"POETICIDADES E OUTRAS FALAS ", POR RUBENS DA CUNHA

Reside em Joinville, SC. Autor de "Campo Avesso" e "Visitações do Humano". Acadêmico de Letras. Escreve semanalmente
no Jornal A Notícia e coordena o Grupo de Poetas Zaragata. Na Web tem o ebook: "A busca entre o vazio", disponível para download,
na URL: <http://www.arcosonline.com/index.php?option=content&task=view&id=146&Itemid=>.

Coluna de 23/11
(próxima coluna: 09/12)

TRÊS PEQUENAS IMAGINAÇÕES A RESPEITO DE DEUS


ALMA RASCUNHO

(partindo de Borges)

Umdeus é triste. Foram eternos de luta para construir Ohomem. Teimoso, não admitia construí-lo com o pó que fez Ocavalo e Otigre. Até então seus filhos mais afeitos à perfeição. Umdeus queria um pó diferente, um pó prescrito na ternura, pré-escrito no amor. Sonhando, Umdeus conseguiu montar o pó que daria origem ao Ohomem.
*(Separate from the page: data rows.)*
Lemma decodeResponseWith_ok zero dec h body :
  CommandStatus h = 0 -> decodeResponseWith zero dec h body = dec body.
Proof.
  intros H. unfold decodeResponseWith, decodeErrorResponseOptional. by rewrite H.
Qed.
Lemma decodeResponseWith_error zero dec h o :
  CommandStatus h <> 0 -> valid_tlvs o ->
  decodeResponseWith zero dec h (wire_tlvs o) = Ok (error_view zero o).
Proof.
  intros H Hv. unfold decodeResponseWith, decodeErrorResponseOptional, OK, StatusOK.
  destruct (Z.eqb_spec (CommandStatus h) 0); [done|].
  destruct (decide _) as [Hl|Hl].
  - apply length_zero_iff_nil, wire_tlvs_nil in Hl as ->. done.
  - rewrite optional_run_complete by done. cbn. by destruct o.
Qed.

Lemma decodeResponseEmpty_sound h body :
  bytes_ok body ->
  sound (decodeResponseEmpty h body) (fun a => exists o, valid_tlvs o /\
    body = wire_tlvs o /\ a = error_view VEmptyBody o).
Proof.
  intros Hok. unfold decodeResponseEmpty. destruct (decide _) as [Hl|Hl].
  - destruct body; [|done]. exists []. repeat split. constructor.
  - eapply sound_bind; [by apply optional_run_sound|]. intros o [Hv ->].
    exists o. repeat split; [done|]. by destruct o.
Qed.
Lemma decodeResponseEmpty_complete h o :
  valid_tlvs o -> decodeResponseEmpty h (wire_tlvs o) = Ok (error_view VEmptyBody o).
Proof.
  intros Hv. unfold decodeResponseEmpty. destruct (decide _) as [Hl|Hl].
  - apply length_zero_iff_nil, wire_tlvs_nil in Hl as ->. done.
  - rewrite optional_run_complete by done. cbn. by destruct o.
Qed.

Lemma decodeRequestEmpty_sound h body :
  sound (decodeRequestEmpty h body) (fun a =>
    CommandStatus h = 0 /\ body = [] /\ a = AVal VEmptyBody).
Proof.
  eapply sound_bind; [apply requestStatusMustBeZero_sound|]. intros [] H0. unfold decodeEmpty.
  destruct (Z.eqb_spec (zlen body) 0); [|by apply semantic_decode_error].
  destruct body; [done|cbn in *; lia].
Qed.
Lemma decodeRequestEmpty_complete h :
  CommandStatus h = 0 -> decodeRequestEmpty h [] = Ok (AVal VEmptyBody).
Proof. intros H. unfold decodeRequestEmpty. by rewrite requestStatusMustBeZero_ok. Qed.

(** ** Responses that are an identifier and TLVs *)

Section id_response.
Variables (max : Z) (Hmax : 0 < max) (mk : bytes -> list OptionalParameter -> any).

Let rd : R any := id ← cString max; o ← optional; mret (mk id o).

Lemma id_response_sound body :
  bytes_ok body ->
  sound (R_run rd body) (fun a => exists id o,
    a = mk id o /\ valid_id_tlvs max id o /\ body = wire_id_tlvs id o).
Proof.
  intros Hok. apply sound_run. pose proof (at_start body) as Hat.
  apply wp_bind, (wp_cString max _ body _ Hmax Hat). clear Hat.
  intros id s r Hid -> Hat. repeat wp_next.
  do 2 eexists. split; [reflexivity|]. by split.
Qed.
Lemma id_response_complete id o :
  valid_id_tlvs max id o -> R_run rd (wire_id_tlvs id o) = Ok (mk id o).
Proof.
  intros [Hid Ho]. apply ex_run. pose proof (at_start (wire_id_tlvs id o)) as Hat.
  unfold wire_id_tlvs at 2 in Hat. unfold rd. by repeat ex_next.
Qed.
End id_response.

(** ** The contracts *)

Lemma wspec_id_tlvs max id o :
  0 < max -> Forall (fun p => is_u16 (op_Tag p)) o ->
  wspec (AppendCString id max >>> appendOptional o) (valid_id_tlvs max id o) (wire_id_tlvs id o).
Proof. intros. apply wspec_seq; [by apply wspec_cstring|by apply wspec_optional]. Qed.

(** The response decoders share [decodeResponseWith]. *)
Lemma decodeResponseWith_formats (S : body_spec) dec h body :
  bytes_ok body -> sound (dec body) (fun a => ok_format S a body) ->
  sound (decodeResponseWith (zero S) dec h body) (fun a =>
    (CommandStatus h = 0 /\ ok_format S a body) \/
    (CommandStatus h <> 0 /\ error_format S a body)).
Proof. apply decodeResponseWith_sound. Qed.

(** A response that is an identifier and TLVs, for any such response type [T]
    and any view [vw] of the encoder's argument that takes an empty body, if at
    all, for an empty identifier. *)
Section id_codec.
Context {T : Type} (max : Z) (V : T -> pdu_value) (mk : bytes -> list OptionalParameter -> T)
  (id_of : T -> bytes) (opt_of : T -> list OptionalParameter) (vw : any -> option T).
Hypothesis Hmax : 0 < max.
Hypothesis Hid : forall i o, id_of (mk i o) = i.
Hypothesis Hopt : forall i o, opt_of (mk i o) = o.
Hypothesis Hmk : forall v, mk (id_of v) (opt_of v) = v.
Hypothesis HV : forall v, value_optional (V v) = opt_of v.
Hypothesis HVt : forall v, typed_value (V v) <-> Forall (fun p => is_u16 (op_Tag p)) (opt_of v).
Hypothesis Hvw : forall a v, vw a = Some v ->
  a = AVal (V v) \/ a = APtr (V v) \/ (v = mk [] [] /\ optionalParametersOf a = []).
Hypothesis HvwV : forall v, vw (AVal (V v)) = Some v.
Hypothesis Hnot : forall o, vw (AVal (VOptionalResponse o)) = None.

Definition id_spec (acc : T -> Prop) (lax : T -> bytes -> Prop) : body_spec :=
  MkSpec T V vw (fun v => valid_id_tlvs max (id_of v) (opt_of v)) acc
    (fun v => wire_id_tlvs (id_of v) (opt_of v)) lax (V (mk [] [])).

Context (enc : any -> W).
Hypothesis Henc : forall a, enc a =
  match vw a with
  | Some v => AppendCString (id_of v) max >>> appendOptional (opt_of v)
  | None => encode_other_response a
  end.

Lemma id_view a v : vw a = Some v -> typed a ->
  Forall (fun p => is_u16 (op_Tag p)) (opt_of v).
Proof using Hvw HVt Hopt.
  intros [-> | [-> | [-> Ho]]]%Hvw Ht; [by apply HVt in Ht..|]. rewrite Hopt. constructor.
Qed.

Lemma id_codec acc lax dec :
  (forall body, bytes_ok body -> sound (dec body) (fun a => ok_format (id_spec acc lax) a body)) ->
  (forall a body, ok_format (id_spec acc lax) a body -> dec body = Ok a) ->
  BodyCodec (id_spec acc lax) true (decodeResponseWith (V (mk [] [])) dec) enc.
Proof using All.
  intros Hs Hc.
  apply (response_codec (id_spec acc lax) _ _
    (fun v => AppendCString (id_of v) max >>> appendOptional (opt_of v)) (mk [] []));
    cbn [carrier inj view valid accept wire BodySpec.lax zero id_spec]; try done.
  - intros h body Hok. by apply (decodeResponseWith_formats (id_spec acc lax)); auto.
  - intros h a body H0 Ha. rewrite decodeResponseWith_ok by done. by apply Hc.
  - intros h o H0 Ho. by apply decodeResponseWith_error.
  - intros a v Ht Hv. apply wspec_id_tlvs; [done|]. by eapply id_view.
  - intros a v [-> | [-> | [-> ->]]]%Hvw [_ Ho]; cbn; [by rewrite HV..|constructor].
  - rewrite HV, HVt, Hid, Hopt. repeat split; try done; cbn; try lia; constructor.
  - intros v [_ Ho]. apply HVt. by apply valid_tlvs_typed.
Qed.

(** The decoder without a further condition. *)
Lemma id_codec_plain :
  BodyCodec (id_spec (fun _ => True) (fun _ _ => False)) true
    (decodeResponseWith (V (mk [] [])) (R_run (
      id ← cString max; o ← optional; mret (AVal (V (mk id o)))))) enc.
Proof using All.
  apply id_codec.
  - intros body Hok. eapply sound_mono; [by apply (id_response_sound max Hmax)|].
    intros a (id & o & -> & Hv & ->). exists (mk id o). cbn. rewrite Hid, Hopt. auto.
  - intros a body (v & -> & [(Hv & _ & ->)|[]]). cbn in *.
    rewrite (id_response_complete max (fun i o => AVal (V (mk i o)))) by done.
    by rewrite Hmk.
Qed.
End id_codec.

Definition proj_BindRequest v := match v with VBindRequest v => Some v | _ => None end.
Definition proj_BindResponse v := match v with VBindResponse v => Some v | _ => None end.
Definition proj_SubmitSM v := match v with VSubmitSM v => Some v | _ => None end.
Definition proj_SubmitSMResp v := match v with VSubmitSMResp v => Some v | _ => None end.
Definition proj_DeliverSM v := match v with VDeliverSM v => Some v | _ => None end.
Definition proj_DeliverSMResp v := match v with VDeliverSMResp v => Some v | _ => None end.

Ltac any_cases a := destruct a as [|[]|[]|[]]; reflexivity.

(** Discharge the hypotheses of the [id_codec] lemmas, which hold by the shape
    of the record and of its constructor. *)
Ltac id_side :=
  try done;
  match goal with
  | |- forall v, _ (_ v) (_ v) = v => by intros []
  | |- forall a v, _ a = Some v -> _ =>
      intros [|[]|[]|[]] ?; cbn; intros; simplify_eq; auto 10
  | |- forall v, typed_value _ <-> _ => intros v; unfold typed_value; cbn; tauto
  | |- forall a : any, _ a = _ => intros a; any_cases a
  | _ => idtac
  end.

Definition spec_SubmitSMResp : body_spec :=
  id_spec maxMessageIDLen VSubmitSMResp MkSubmitSMResp ssr_MessageID ssr_Optional
    (view_of proj_SubmitSMResp) (fun _ => True) (fun _ _ => False).

#[export] Instance SubmitSMResp_codec :
  BodyCodec spec_SubmitSMResp true decodeSubmitSMResp encodeSubmitSMResp.
Proof. apply id_codec_plain; id_side. Qed.

Definition spec_BindResponse : body_spec :=
  id_spec maxSystemIDLen VBindResponse MkBindResponse brs_SystemID brs_Optional
    (view_of proj_BindResponse)
    (fun v => badSCInterfaceVersion (brs_Optional v) = false) (fun _ _ => False).

#[export] Instance BindResponse_codec :
  BodyCodec spec_BindResponse true decodeBindResponse encodeBindResponse.
Proof.
  apply id_codec; id_side.
  - intros body Hok. apply sound_run. pose proof (at_start body). repeat wp_next.
    eexists. split; [reflexivity|]. left. split; [by split|]. by split.
  - intros a body ([id o] & -> & [([Hi Ho] & Ha & ->)|[]]). cbn in Hi, Ho.
    change (badSCInterfaceVersion o = false) in Ha. apply ex_run.
    pose proof (at_start (wire_id_tlvs id o)) as Hat. unfold wire_id_tlvs at 2 in Hat.
    repeat ex_next. rewrite Ha. by ex_next.
Qed.

(** The encoder takes an empty body as an empty message_id, and the decoder a
    header-only successful response. *)
Definition view_DeliverSMResp (a : any) : option DeliverSMResp :=
  match a with
  | ANil | AVal VEmptyBody | APtr VEmptyBody | ANilPtr KEmptyBody => Some (MkDeliverSMResp [] [])
  | _ => view_of proj_DeliverSMResp a
  end.
Definition spec_DeliverSMResp : body_spec :=
  id_spec maxMessageIDLen VDeliverSMResp MkDeliverSMResp dsr_MessageID dsr_Optional
    view_DeliverSMResp (fun _ => True) (fun v body => v = MkDeliverSMResp [] [] /\ body = []).

#[export] Instance DeliverSMResp_codec :
  BodyCodec spec_DeliverSMResp true decodeDeliverSMResp encodeDeliverSMResp.
Proof.
  apply id_codec; id_side.
  - intros body Hok. destruct (decide _) as [Hl|Hl].
    + destruct body; [|done]. eexists. split; [reflexivity|]. by right.
    + eapply sound_mono; [by apply (id_response_sound maxMessageIDLen eq_refl)|].
      intros a (id & o & -> & Hv & ->). eexists. split; [reflexivity|]. by left.
  - intros a body ([id o] & -> & [(Hv & _ & ->)|[[= -> ->] ->]]); [|done].
    cbn in *. rewrite decide_False by (unfold wire_id_tlvs, cstr; len).
    by apply (id_response_complete maxMessageIDLen (fun i o => AVal (VDeliverSMResp (MkDeliverSMResp i o)))).
Qed.

(** ** Header-only commands *)

Definition spec_RequestEmpty : body_spec :=
  MkSpec unit (fun _ => VEmptyBody)
    (fun a => match a with
              | ANil | AVal VEmptyBody | APtr VEmptyBody | ANilPtr KEmptyBody => Some tt
              | _ => None end)
    (fun _ => True) (fun _ => True) (fun _ => []) (fun _ _ => False) VEmptyBody.

#[export] Instance RequestEmpty_codec :
  BodyCodec spec_RequestEmpty false decodeRequestEmpty encodeEmpty.
Proof.
  apply (request_codec spec_RequestEmpty _ _ (fun _ => wnil)); try done.
  - intros h body _. eapply sound_mono; [apply decodeRequestEmpty_sound|].
    intros a (H0 & -> & ->). split; [done|]. exists tt. done.
  - intros h v H0 _ _. by apply decodeRequestEmpty_complete.
  - intros. apply wspec_nil.
  - intros a. any_cases a.
  - by intros [].
  - by intros ? ? [].
Qed.

(** The value of a header-only response with optional parameters [o]. *)
Definition inj_ResponseEmpty (o : list OptionalParameter) : pdu_value :=
  match o with [] => VEmptyBody | _ => VOptionalResponse (MkOptionalResponse o) end.
Definition view_ResponseEmpty (a : any) : option (list OptionalParameter) :=
  match a with
  | ANil | AVal VEmptyBody | APtr VEmptyBody | ANilPtr KEmptyBody => Some []
  | AVal (VOptionalResponse v) | APtr (VOptionalResponse v) => Some (or_Optional v)
  | _ => None
  end.
Definition spec_ResponseEmpty : body_spec :=
  MkSpec (list OptionalParameter) inj_ResponseEmpty view_ResponseEmpty valid_tlvs
    (fun _ => True) wire_tlvs (fun _ _ => False) VEmptyBody.

Lemma inj_ResponseEmpty_error_view o : AVal (inj_ResponseEmpty o) = error_view VEmptyBody o.
Proof. by destruct o. Qed.

Lemma view_ResponseEmpty_optional a o :
  view_ResponseEmpty a = Some o -> optionalParametersOf a = o /\
    encodeResponseEmpty a = appendOptional o.
Proof. destruct a as [|[]|[]|[]]; cbn; intros [= <-]; done. Qed.
Lemma view_ResponseEmpty_none a :
  view_ResponseEmpty a = None -> encodeResponseEmpty a = wfail ErrInvalidPDUValue.
Proof. destruct a as [|[]|[]|[]]; done. Qed.

Lemma inj_ResponseEmpty_typed o : valid_tlvs o -> typed (AVal (inj_ResponseEmpty o)).
Proof. intros Hv. pose proof (valid_tlvs_typed o Hv). by destruct o. Qed.

Lemma encodeResponseEmpty_spec a o :
  typed a -> view_ResponseEmpty a = Some o ->
  wspec (encodeResponseEmpty a) (valid_tlvs o) (wire_tlvs o).
Proof.
  intros Ht Hv. destruct (view_ResponseEmpty_optional _ _ Hv) as [Ho ->].
  apply wspec_optional. rewrite <- Ho.
  destruct a; try apply Ht; constructor.
Qed.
Com um sopro desnudo, arquitetou as carnes, os ossos, a pele do filho mais dileto, gastou alguns séculos no sangue pois não conseguiu de imediato o vermelho desejado. Descansou, para sonhar de novo, dessa vez com a alma. Foi assim que começou a tristeza de Umdeus: ele acordou sem ter sonhado a alma do Ohomem. Nunca conseguiu. Dormia, tentava sonhá-la, acordava, percebia que era falho o sonho. Dormia de novo e a esterilidade se mantinha. Cansado, Umdeus moldou a alma sem ter sonhado com ela. Rascunho mesmo. Umdeus é triste por isso também e por outras coisas demais ocultas.

 

O NOVO DONO

Quando Deus morreu era um dia azul. Inverno. Estávamos todos no sol. Lagartos. De repente, o azul do céu começou sangrar, primeiro foi um filete de sangue escorrendo pela abóbada, até se perder no horizonte, depois mais e mais até todo o céu estar vermelho. Deus sangrou devagar, pois não choveu sangue, como era de se esperar, tudo o que vimos foi o líquido escorrendo, como se estivéssemos debaixo duma redoma e alguém jogasse tinta sobre ela. Alguns ouviram gemidos. Não foi comprovado. Outros juraram ter visto Deus fugindo para Saturno, com Jesus, Maria, e mais alguns santos e anjos, também não foi comprovado. Desde aquele dia não tivemos mais notícias de Deus, comprovando assim sua morte. Ficamos tristes por um tempo. Luto mesmo. Deus cuidava bem de nós. Agora, passados dois invernos, o céu até está azul novamente: o novo dono usou as nuvens para limpá-lo. Chama-se Lúcifer. Diz que matou Deus porque não teve escolha, e só retornou para o que era seu. Não nos fez mal. Nos finais de semana desenha fogueiras entre as nuvens. As crianças gostam.

 

A Construção

Deus começou a construção de seu cárcere bem cedo. Nem sol ainda. Preparou o chão: um metro quadrado. Suficiente. Cimento reforçado, contra-piso, piso. Ergueu três paredes, rebocou, preparou o teto e pintou tudo de vermelho por dentro e por fora. Depois, pelo lado de dentro, começou a erguer a quarta parede. Já todo fechado e escuro, ainda pintou esta parede. Riu um pouco pois sua construção ficara com uma das paredes externas sem pintar. Não pensou nisso. Podia ter pensado. Tarde agora. Agora todo fugido. Todo escapado. Disseram que não tinha mais saída. Construiu em torno de si a saída. Todo emparedado. Todo seguro e vermelho e feliz.